Researchers from the University of Sydney have found that the availability of intestinal nitrogen to microbes in the gut plays a key role in regulating interactions between gut microbes and their host animal. The study is published today in Cell Metabolism and led by researchers at the University of Sydney’s Charles Perkins Centre.
“There are many different diet strategies that claim to promote gut health, and until now it has been very difficult to establish clear causality between various types of diet and their effect on the host’s microbiome. This is because there are many complex factors at play, including food composition, eating pattern and genetic background,” said lead author Associate Professor Andrew Holmes, from the Charles Perkins Centre and School of Life and Environmental Sciences.
“This research really lays the groundwork for future modelling by setting out the rules for a general model of how diet shapes the gut ecosystem. The simple explanation is that when we eat in a way that encourages cooperation between ourselves and bacteria we achieve a good microbiome, but when we eat in a way that doesn’t require cooperation this lets bacteria do whatever they want and mischief can ensue.”
The balance of gut bacteria in the microbiome plays a key role in such functions as immune regulation and digestive wellbeing, and has been linked to other health outcomes like obesity. Past studies have identified several patterns for how diet influences the microbiome, yet this has not led to a workable model that explains microbial response across many different types of diets.
This new research is the latest in a series stemming from a seminal study in which 25 different diets composed of different amounts of protein, carbohydrates and fat were systematically varied in 858 mice.
Despite the huge diversity of gut bacteria, two main response patterns emerged in the study microbe species either increased or decreased in their abundance depending on the animal’s protein and carbohydrate intake.
“The largest nutrient requirements for our gut bacteria are carbon and nitrogen in the foods we eat. As carbohydrates contain no nitrogen but protein does, the bacterial community response to the host animal’s diet is strongly affected by this diets’ protein-carbohydrate ratio,” said Associate Professor Holmes.

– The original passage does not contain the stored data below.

Lemma wp_fill_defaults n : forall i ls w s (Q : unit -> mp_code_state_t W -> Prop) E, has_locals ls w s -> (n <= i)%nat -> (i <= length ls)%nat ->
  (n <= length (extra_args f))%nat ->
  (forall ls' s', has_locals ls' w s' -> length ls' = length ls ->
     (forall j, ls' !! j = if decide (i - n <= j < i /\ ls !! j = Some MP_OBJ_NULL)%nat
                           then extra_args f !! (j - (i - n))%nat else ls !! j) -> Q tt s') ->
  wp (fill_defaults f i n) s Q E.
Proof.
  induction n as [|n IH]; intros i ls w s Q E Hs Hn Hi Hx HQ; cbn [fill_defaults].
  - apply wp_ret. eapply HQ; [done|done|]. intros j. by rewrite decide_False by lia.
  - destruct (lookup_lt_is_Some_2 ls (i - 1)) as [old Hold]; [lia|].
    destruct (lookup_lt_is_Some_2 (extra_args f) n) as [o Ho]; [lia|].
    apply wp_bind. eapply wp_get_local; [done|done|]. apply wp_bind.
    assert (forall ls1 s1, has_locals ls1 w s1 -> length ls1 = length ls ->
      (forall j, j <> (i - 1)%nat -> ls1 !! j = ls !! j) ->
      ls1 !! (i - 1)%nat = (if bool_decide (ls !! (i - 1)%nat = Some MP_OBJ_NULL) then Some o else ls !! (i - 1)%nat) ->
      wp (fill_defaults f (i - 1) n) s1 Q E) as Hgo.
    { intros ls1 s1 Hs1 Hl1 H1 H2. eapply IH; [done|lia|lia|lia|]. intros ls' s' Hs' Hl' Hj. eapply HQ; [done|lia|]. intros j. rewrite Hj.
      destruct (decide (j = i - 1)%nat) as [->|Hne].
      - rewrite decide_False by lia. rewrite H2. destruct (bool_decide _) eqn:Hb.
        + apply bool_decide_eq_true in Hb. rewrite decide_True by (split; [lia|done]). by replace (i - 1 - (i - S n))%nat with n by lia.
        + apply bool_decide_eq_false in Hb. rewrite decide_False; [done|]. intros [_ Hx0]. by rewrite Hx0 in Hb.
      - rewrite H1 by done. replace (i - 1 - n)%nat with (i - S n)%nat by lia.
        destruct (decide (i - S n <= j < i - 1 /\ ls !! j = Some MP_OBJ_NULL)%nat) as [[Hr Hnull]|Hr].
        + by rewrite decide_True by (split; [lia|done]).
        + rewrite decide_False; [done|]. intros [? ?]. apply Hr. split; [lia|done]. }
    destruct (decide (old = MP_OBJ_NULL)) as [->|Hne].
    + apply wp_bind. eapply wp_extra_arg; [done|]. eapply wp_set_local; [done|lia|]. intros s1 Hs1.
      eapply Hgo; [done|by rewrite length_insert|intros j Hj; by rewrite list_lookup_insert_ne|].
      rewrite list_lookup_insert_eq by lia. by rewrite bool_decide_eq_true_2.
    + apply wp_ret. eapply Hgo; [done|done|done|]. rewrite bool_decide_eq_false_2; [done|congruence].
Qed.
Lemma positional_wp w s : has_locals (replicate (p_n_state p) MP_OBJ_NULL) w s ->
  forall (Q : unit -> mp_code_state_t W -> Prop) (g : nat -> V W unit),
  (forall ls w' s', has_locals ls w' s' -> after_positional ls -> wp (g (kw_slot p)) s' Q allowed) ->
  wp ('(n_args, var) ← bind_positional f p args (length kwargs); set_locals 0 (take n_args args);; g var) s Q allowed.
Proof.
  intros Hs Q g HQ. apply wp_bind. eapply bind_positional_wp; [done|]. intros ls w' s' Hs' (Hl & Hfit & Hva & Hrest).
  apply wp_bind. eapply args_stored; [done|done|]. intros ls2 s2 Hs2 Hl2 Hj. eapply HQ; [done|]. by eapply args_after.
Qed.

(** ** Keyword arguments *)

Lemma given_snoc kw k v j : given (kw ++ [(k, v)]) j = match given kw j with Some x => Some x | None => if decide (names !! j = Some k) then Some v else None end.
Proof.
  unfold FunCall.given. destruct (take _ args !! j); [done|]. destruct (names !! j) as [name|]; cbn [mbind option_bind].
  - rewrite assoc_app. destruct (assoc name kw); [done|].
    destruct (decide (k = name)), (decide (Some name = Some k)); congruence.
  - by rewrite decide_False.
Qed.

Lemma stored_snoc d l k v w w1 w2 r : stored d l w w1 -> rt_call (mp_obj_dict_store d k v) w1 = (RVal r, w2) -> stored d (l ++ [(k, v)]) w w2.
Proof.
  revert w. induction l as [|[k' v'] l IH]; intros w; cbn [stored app].
  - intros -> E. by exists w2, r.
  - intros (wa & ra & Ea & Ha) E. exists wa, ra. auto.
Qed.

Lemma leftover_snoc kw k v : leftover f p (kw ++ [(k, v)]) = if decide (k ∈ names) then leftover f p kw else leftover f p kw ++ [(k, v)].
Proof.
  unfold leftover. rewrite list.filter_app. destruct (decide (k ∈ names)).
  - rewrite filter_cons_False by auto. by rewrite filter_nil, app_nil_r.
  - rewrite filter_cons_True by auto. by rewrite filter_nil.
Qed.

(** The variables after the keywords [kw], which were all accepted. *)
Record after_keywords kw ls0 d w0 ls w : Prop := {
  ak_length : length ls = p_n_state p;
  ak_params : forall j, (j < n_params)%nat -> ls !! j = Some (val (given kw j));
  ak_others : forall j, (n_params <= j)%nat -> ls !! j = ls0 !! j;
  ak_stored : stored d (leftover f p kw) w0 w;
  ak_fit : keywords_fit f p args kw }.

Lemma keyword_fits kw k v : keywords_fit f p args kw -> (forall j, names !! j = Some k -> given kw j = None) ->
  (k ∈ names \/ varkw = true) -> keywords_fit f p args (kw ++ [(k, v)]).
Proof.
  intros Hfit Hnew Hk i k' v' Hi. destruct (decide (i < length kw)%nat) as [Hlt|Hge].
  - rewrite lookup_app_l in Hi by done. rewrite take_app_le by lia. by eapply Hfit.
  - assert (i = length kw) as -> by (apply lookup_lt_Some in Hi; rewrite length_app in Hi; cbn in Hi; lia).
    rewrite list_lookup_middle in Hi by done. injection Hi as <- <-. by rewrite take_app_length.
Qed.

Lemma keyword_refused kw k v kw' : kwargs = kw ++ (k, v) :: kw' ->
  (exists j, names !! j = Some k /\ given kw j <> None) \/ (k ∉ names /\ varkw = false) -> ~ call_fits.
Proof.
  intros Hk Hbad (_ & Hfit & _). destruct (Hfit (length kw) k v) as [H1 H2]; [rewrite Hk; by apply list_lookup_middle|].
  rewrite Hk, take_app_length in H1. destruct Hbad as [(j & Hj & Hne)|[? ?]]; [by eapply Hne, H1|]. destruct H2; congruence.
Qed.
(* ===== verification/FePow.v ===== *)
(** * Exponentiation in the field: fe_invert and fe_pow22523

    The addition chains compute z^(p-2) and z^((p-5)/8).  A counter for the exponent follows
    each squaring and multiplication of the chain. *)

From Stdlib Require Import ZArith Lia List Setoid.
From S2P Require Import Prelude Machine Bytes Fe FeArith.

(** [h] represents [v ^ k], within the bounds that fe_mul and fe_sq accept. *)
Definition power (v k : Z) (h : fe) : Prop := 0 <= k /\ represents b_in (v ^ k) h.

Lemma represents_weaken (b c v : Z) (h : fe) :
  represents b v h -> (b <=? c) = true -> represents c v h.
Proof. intros [B E] L; split; [exact (fe_bnd_weaken _ _ _ B L) | exact E]. Qed.

Lemma mul_represents (v w : Z) (f g : fe) :
  represents b_in v f -> represents b_in w g -> represents b_mul (v * w) (fe_mul f g).
Proof.
  intros [Bf Ef] [Bg Eg]; eapply represents_eqm; [now apply fe_mul_spec | now rewrite Ef, Eg].
Qed.

Lemma sq_represents (v : Z) (f : fe) :
  represents b_in v f -> represents b_mul (v * v) (fe_sq f).
Proof. intros [Bf Ef]; eapply represents_eqm; [now apply fe_sq_spec | now rewrite Ef]. Qed.

Lemma power_mul (v j k : Z) (f g : fe) :
  power v j f -> power v k g -> 0 <= j + k /\ represents b_mul (v ^ (j + k)) (fe_mul f g).
Proof.
  intros [Hj Hf] [Hk Hg]; split; [lia|].
  rewrite Z.pow_add_r by assumption; now apply mul_represents.
Qed.

Lemma power_sq (v k : Z) (f : fe) :
  power v k f -> 0 <= k + k /\ represents b_mul (v ^ (k + k)) (fe_sq f).
Proof.
  intros [Hk Hf]; split; [lia|].
  rewrite Z.pow_add_r by assumption; now apply sq_represents.
Qed.

Lemma power_weaken (v k : Z) (h : fe) : 0 <= k /\ represents b_mul (v ^ k) h -> power v k h.
Proof. intros [Hk H]; split; [exact Hk | now apply (represents_weaken b_mul)]. Qed.

Lemma power_loop (v k : Z) (n : nat) (f : fe) :
  power v k f -> power v (k * 2 ^ Z.of_nat (n - 1)) (sq_loop n f).
Proof.
  intros H; unfold sq_loop; induction (n - 1)%nat as [|m IH].
  - now rewrite Z.mul_1_r.
  - rewrite Nat2Z.inj_succ, Z.pow_succ_r by lia; cbn [Nat.iter nat_rect].
    replace (k * (2 * 2 ^ Z.of_nat m)) with (k * 2 ^ Z.of_nat m + k * 2 ^ Z.of_nat m) by ring.
    apply power_weaken, power_sq, IH.
Qed.

(** One binding of an addition chain. *)
Ltac chain_step :=
  step_def;
  lazymatch goal with
  | E : ?t = ?e |- _ =>
      let P := fresh "P" t in
      lazymatch e with
      | fe_mul ?f ?g =>
          lazymatch goal with
          | F : power ?v ?j f, G : power ?v ?k g |- _ =>
              pose proof (power_mul v j k f g F G) as P;
              let n := eval vm_compute in (j + k) in change (j + k) with n in P;
              let R := fresh "R" t in
              pose proof (proj2 P) as R; rewrite <- E in R; apply power_weaken in P
          end
      | fe_sq ?f =>
          lazymatch goal with
          | F : power ?v ?k f |- _ =>
              pose proof (power_weaken _ _ _ (power_sq v k f F)) as P;
              let n := eval vm_compute in (k + k) in change (k + k) with n in P
          end
      | sq_loop ?n ?f =>
          lazymatch goal with
          | F : power ?v ?k f |- _ =>
              pose proof (power_loop v k n f F) as P;
              let m := eval vm_compute in (k * 2 ^ Z.of_nat (n - 1)) in
              change (k * 2 ^ Z.of_nat (n - 1)) with m in P
          end
      end; rewrite <- E in P; clear E
  end.

Lemma power_one (z : fe) : fe_bnd b_in z -> power (fe_val z) 1 z.
Proof. intros H; split; [lia | split; [exact H | now rewrite Z.pow_1_r]]. Qed.

Lemma fe_invert_spec (z : fe) :
  fe_bnd b_in z -> represents b_mul (fe_val z ^ (p - 2)) (fe_invert z).
Proof.
  intros H; pose proof (power_one z H) as Pz; generalize dependent (fe_val z); intros v Pz.
  change (holds (represents b_mul (v ^ (p - 2))) (fe_invert z)).
  enter fe_invert; repeat chain_step; assumption.
Qed.

Lemma fe_pow22523_spec (z : fe) :
  fe_bnd b_in z -> represents b_mul (fe_val z ^ ((p - 5) / 8)) (fe_pow22523 z).
Proof.
  intros H; pose proof (power_one z H) as Pz; generalize dependent (fe_val z); intros v Pz.
  change (holds (represents b_mul (v ^ ((p - 5) / 8))) (fe_pow22523 z)).
  enter fe_pow22523; repeat chain_step; assumption.
Qed.
(* ===== verification/Sha512.v ===== *)
(** * SHA-512: shared/ed25519/src/sha512.c

    The streaming hash: a context with the chaining state, a partial block and the bit count.
    Pointers are not NULL here; a function that returns an [int] status and changes the context
    returns both.  Proofs against FIPS 180-4 are in Sha512Correct. *)

From Stdlib Require Import ZArith List Bool.
From S2P Require Import Prelude Machine Bytes.
Import ListNotations.

(** [typedef struct sha512_context_] *)
Record sha512_context := Ctx { ctx_length : Z; state : list Z; curlen : Z; buf : list Z }.

(** ** Constants and logical functions *)

Definition K : list Z :=
  [ 0x428a2f98d728ae22; 0x7137449123ef65cd; 0xb5c0fbcfec4d3b2f; 0xe9b5dba58189dbbc;
    0x3956c25bf348b538; 0x59f111f1b605d019; 0x923f82a4af194f9b; 0xab1c5ed5da6d8118;
    0xd807aa98a3030242; 0x12835b0145706fbe; 0x243185be4ee4b28c; 0x550c7dc3d5ffb4e2;
    0x72be5d74f27b896f; 0x80deb1fe3b1696b1; 0x9bdc06a725c71235; 0xc19bf174cf692694;
    0xe49b69c19ef14ad2; 0xefbe4786384f25e3; 0xfc19dc68b8cd5b5; 0x240ca1cc77ac9c65;
    0x2de92c6f592b0275; 0x4a7484aa6ea6e483; 0x5cb0a9dcbd41fbd4; 0x76f988da831153b5;
    0x983e5152ee66dfab; 0xa831c66d2db43210; 0xb00327c898fb213f; 0xbf597fc7beef0ee4;
    0xc6e00bf33da88fc2; 0xd5a79147930aa725; 0x6ca6351e003826f; 0x142929670a0e6e70;
    0x27b70a8546d22ffc; 0x2e1b21385c26c926; 0x4d2c6dfc5ac42aed; 0x53380d139d95b3df;
    0x650a73548baf63de; 0x766a0abb3c77b2a8; 0x81c2c92e47edaee6; 0x92722c851482353b;
    0xa2bfe8a14cf10364; 0xa81a664bbc423001; 0xc24b8b70d0f89791; 0xc76c51a30654be30;
    0xd192e819d6ef5218; 0xd69906245565a910; 0xf40e35855771202a; 0x106aa07032bbd1b8;
    0x19a4c116b8d2d0c8; 0x1e376c085141ab53; 0x2748774cdf8eeb99; 0x34b0bcb5e19b48a8;
    0x391c0cb3c5c95a63; 0x4ed8aa4ae3418acb; 0x5b9cca4f7763e373; 0x682e6ff3d6b2b8a3;
    0x748f82ee5defb2fc; 0x78a5636f43172f60; 0x84c87814a1f0ab72; 0x8cc702081a6439ec;
    0x90befffa23631e28; 0xa4506cebde82bde9; 0xbef9a3f7b2c67915; 0xc67178f2e372532b;
    0xca273eceea26619c; 0xd186b8c721c0c207; 0xeada7dd6cde0eb1e; 0xf57d4f7fee6ed178;
    0x6f067aa72176fba; 0xa637dc5a2c898a6; 0x113f9804bef90dae; 0x1b710b35131c471b;
    0x28db77f523047d84; 0x32caab7b40c72493; 0x3c9ebe0a15c9bebc; 0x431d67c49c100d4c;
    0x4cc5d4becb3e42b6; 0x597f299cfc657e2a; 0x5fcb6fab3ad6faec; 0x6c44198c4a475817 ].

Definition mask64 : Z := 0xFFFFFFFFFFFFFFFF.

Definition ROR64c (x y : Z) : Z :=
  Z.land (Z.lor (Z.shiftr (Z.land x mask64) (Z.land y 63)) (shlu64 x (64 - Z.land y 63))) mask64.

Definition Ch (x y z : Z) : Z := Z.lxor z (Z.land x (Z.lxor y z)).
Definition Maj (x y z : Z) : Z := Z.lor (Z.land (Z.lor x y) z) (Z.land x y).
Definition R (x n : Z) : Z := Z.shiftr (Z.land x mask64) n.
Definition Sigma0 (x : Z) : Z := Z.lxor (Z.lxor (ROR64c x 28) (ROR64c x 34)) (ROR64c x 39).
Definition Sigma1 (x : Z) : Z := Z.lxor (Z.lxor (ROR64c x 14) (ROR64c x 18)) (ROR64c x 41).
Definition Gamma0 (x : Z) : Z := Z.lxor (Z.lxor (ROR64c x 1) (ROR64c x 8)) (R x 7).
Definition Gamma1 (x : Z) : Z := Z.lxor (Z.lxor (ROR64c x 19) (ROR64c x 61)) (R x 6).

(** Big-endian store and load of a 64-bit word. *)
Definition STORE64H (x : Z) : list Z :=
  map (fun n => u8 (Z.land (Z.shiftr x n) 255)) [56; 48; 40; 32; 24; 16; 8; 0].

Definition LOAD64H (y : list Z) : Z :=
  let byte i n := shlu64 (Z.land (nth i y 0) 255) n in
  Z.lor (Z.lor (Z.lor (Z.lor (Z.lor (Z.lor (Z.lor
    (byte 0%nat 56) (byte 1%nat 48)) (byte 2%nat 40)) (byte 3%nat 32)) (byte 4%nat 24))
    (byte 5%nat 16)) (byte 6%nat 8)) (Z.land (nth 7 y 0) 255).

(** ** Compression of one block *)

(** Addition of [uint64_t]. *)
Definition addu64 (a b : Z) : Z := u64 (a + b).

(** [W[0..15]] are loaded from the block; the loop fills [W[16..79]]. *)
Definition load_block (b : list Z) : list Z :=
  map (fun i => LOAD64H (skipn (8 * i) b)) (seq 0 16).

Definition schedule_step (W : list Z) (i : nat) : list Z :=
  update W i (addu64 (addu64 (addu64 (Gamma1 (nth (i - 2) W 0)) (nth (i - 7) W 0))
                     (Gamma0 (nth (i - 15) W 0))) (nth (i - 16) W 0)).

Definition message_schedule (b : list Z) : list Z :=
  fold_left schedule_step (seq 16 64) (load_block b ++ repeat 0 64).

(** The macro RND; the arguments [a] .. [h] are indices into [S]. *)
Definition RND (W S : list Z) (a b c d e f g h i : nat) : list Z :=
  let s j := nth j S 0 in
  let t0 := addu64 (addu64 (addu64 (addu64 (s h) (Sigma1 (s e))) (Ch (s e) (s f) (s g)))
                   (nth i K 0)) (nth i W 0) in
  let t1 := addu64 (Sigma0 (s a)) (Maj (s a) (s b) (s c)) in
  let S := update S d (addu64 (s d) t0) in
  let S := update S h (addu64 t0 t1) in
  S.

Definition eight_rounds (W S : list Z) (i : nat) : list Z :=
  let S := RND W S 0 1 2 3 4 5 6 7 (i + 0) in
  let S := RND W S 7 0 1 2 3 4 5 6 (i + 1) in
  let S := RND W S 6 7 0 1 2 3 4 5 (i + 2) in
  let S := RND W S 5 6 7 0 1 2 3 4 (i + 3) in
  let S := RND W S 4 5 6 7 0 1 2 3 (i + 4) in
  let S := RND W S 3 4 5 6 7 0 1 2 (i + 5) in
  let S := RND W S 2 3 4 5 6 7 0 1 (i + 6) in
  let S := RND W S 1 2 3 4 5 6 7 0 (i + 7) in
  S.

Definition sha512_compress (md : sha512_context) (b : list Z) : sha512_context :=
  let W := message_schedule b in
  let S := fold_left (eight_rounds W) (map (fun k => 8 * k)%nat (seq 0 10)) (state md) in
  Ctx (ctx_length md) (map (fun i => addu64 (nth i (state md) 0) (nth i S 0)) (seq 0 8))
      (curlen md) (buf md).

(** ** The streaming interface *)

(** The buffer is not initialised: it keeps whatever the memory held. *)
Definition sha512_init (md : sha512_context) : sha512_context :=
  Ctx 0
    [0x6a09e667f3bcc908; 0xbb67ae8584caa73b; 0x3c6ef372fe94f82b; 0xa54ff53a5f1d36f1;
     0x510e527fade682d1; 0x9b05688c2b3e6c1f; 0x1f83d9abfb41bd6b; 0x5be0cd19137e2179]
    0 (buf md).

Definition set_length (n : Z) (md : sha512_context) : sha512_context :=
  Ctx n (state md) (curlen md) (buf md).
Definition set_curlen (n : Z) (md : sha512_context) : sha512_context :=
  Ctx (ctx_length md) (state md) n (buf md).

(** [for (i = 0; i < n; i++) md->buf[i + md->curlen] = in[i];] *)
Definition copy_in (md : sha512_context) (inp : list Z) (n : nat) : sha512_context :=
  Ctx (ctx_length md) (state md) (curlen md)
      (fold_left (fun b i => update b (i + Z.to_nat (curlen md)) (nth i inp 0)) (seq 0 n) (buf md)).

(** One iteration of the loop of sha512_update: the context and what is left of the input. *)
Definition update_step (md : sha512_context) (inp : list Z) : sha512_context * list Z :=
  if (curlen md =? 0) && (128 <=? Z.of_nat (length inp)) then
    let md := sha512_compress md inp in
    let md := set_length (u64 (ctx_length md + 128 * 8)) md in
    (md, skipn 128 inp)
  else
    let n := Z.to_nat (Z.min (Z.of_nat (length inp)) (128 - curlen md)) in
    let md := copy_in md inp n in
    let md := set_curlen (curlen md + Z.of_nat n) md in
    let inp := skipn n inp in
    if curlen md =? 128 then
      let md := sha512_compress md (buf md) in
      let md := set_length (u64 (ctx_length md + 8 * 128)) md in
      (set_curlen 0 md, inp)
    else (md, inp).

(** The loop [while (inlen > 0)]; [None] when the fuel runs out. *)
Fixpoint update_loop (fuel : nat) (md : sha512_context) (inp : list Z) : option sha512_context :=
  match inp, fuel with
  | [], _ => Some md
  | _, O => None
  | _, S fuel' => let '(md', inp') := update_step md inp in update_loop fuel' md' inp'
  end.

(** Status (1: the context is corrupt) and new context; each iteration consumes input, so the
    length of the input is enough fuel. *)
Definition sha512_update (md : sha512_context) (inp : list Z) : option (Z * sha512_context) :=
  if 128 <? curlen md then Some (1, md)
  else match update_loop (length inp) md inp with
       | Some md' => Some (0, md')
       | None => None
       end.

(** [while (md->curlen < n) md->buf[md->curlen++] = 0;] *)
Definition zero_fill (md : sha512_context) (n : Z) : sha512_context :=
  let k := Z.to_nat (n - curlen md) in
  Ctx (ctx_length md) (state md) (curlen md + Z.of_nat k)
      (fold_left (fun b i => update b (Z.to_nat (curlen md) + i) 0) (seq 0 k) (buf md)).

(** Copies a stored word into the buffer. *)
Definition store_at (b : list Z) (off : nat) (w : list Z) : list Z :=
  fold_left (fun b i => update b (off + i) (nth i w 0)) (seq 0 (length w)) b.

(** Status and digest. *)
Definition sha512_final (md : sha512_context) : Z * list Z :=
  if 128 <=? curlen md then (1, [])
  else
    let md := set_length (u64 (ctx_length md + u64 (curlen md * 8))) md in
    let md := Ctx (ctx_length md) (state md) (curlen md + 1)
                  (update (buf md) (Z.to_nat (curlen md)) 0x80) in
    let md :=
      if 112 <? curlen md then
        let md := zero_fill md 128 in
        let md := sha512_compress md (buf md) in
        set_curlen 0 md
      else md in
    let md := zero_fill md 120 in
    let md := Ctx (ctx_length md) (state md) (curlen md)
                  (store_at (buf md) 120 (STORE64H (ctx_length md))) in
    let md := sha512_compress md (buf md) in
    (0, flat_map (fun i => STORE64H (nth i (state md) 0)) (seq 0 8)).

(** The one-shot hash on a fresh context (status, digest); [None] if a loop did not end. *)
Definition sha512 (fresh : sha512_context) (message : list Z) : option (Z * list Z) :=
  let ctx := sha512_init fresh in
  match sha512_update ctx message with
  | None => None
  | Some (ret, ctx) => if ret =? 0 then Some (sha512_final ctx) else Some (ret, [])
  end.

“The fact that this same pattern was seen across almost all groups of gut bacteria indicates that the makeup of the microbial ecosystem is fundamentally shaped by a need to access nitrogen in the intestinal environment.”
The researchers’ new model suggests that while high-carbohydrate diets were the most likely to support positive interactions in the microbiome, such benefits were relative to the protein intake of the host animal.
Researchers hope the new findings will lay the foundations for more accurate computer simulations to test hundreds of different diet variants, helping to better predict which dietary combinations lead to optimal gut health.
“There are many ways to achieve a good diet, and the same diet won’t work in the same way in each person,” said co-author Professor Stephen Simpson, Academic Director of the Charles Perkins Centre.
“The next step will be to more rapidly characterise which dietary combinations promote the best outcomes for each of our gut microbiomes, and to this end we are developing a computer simulation for how this might work in practice.”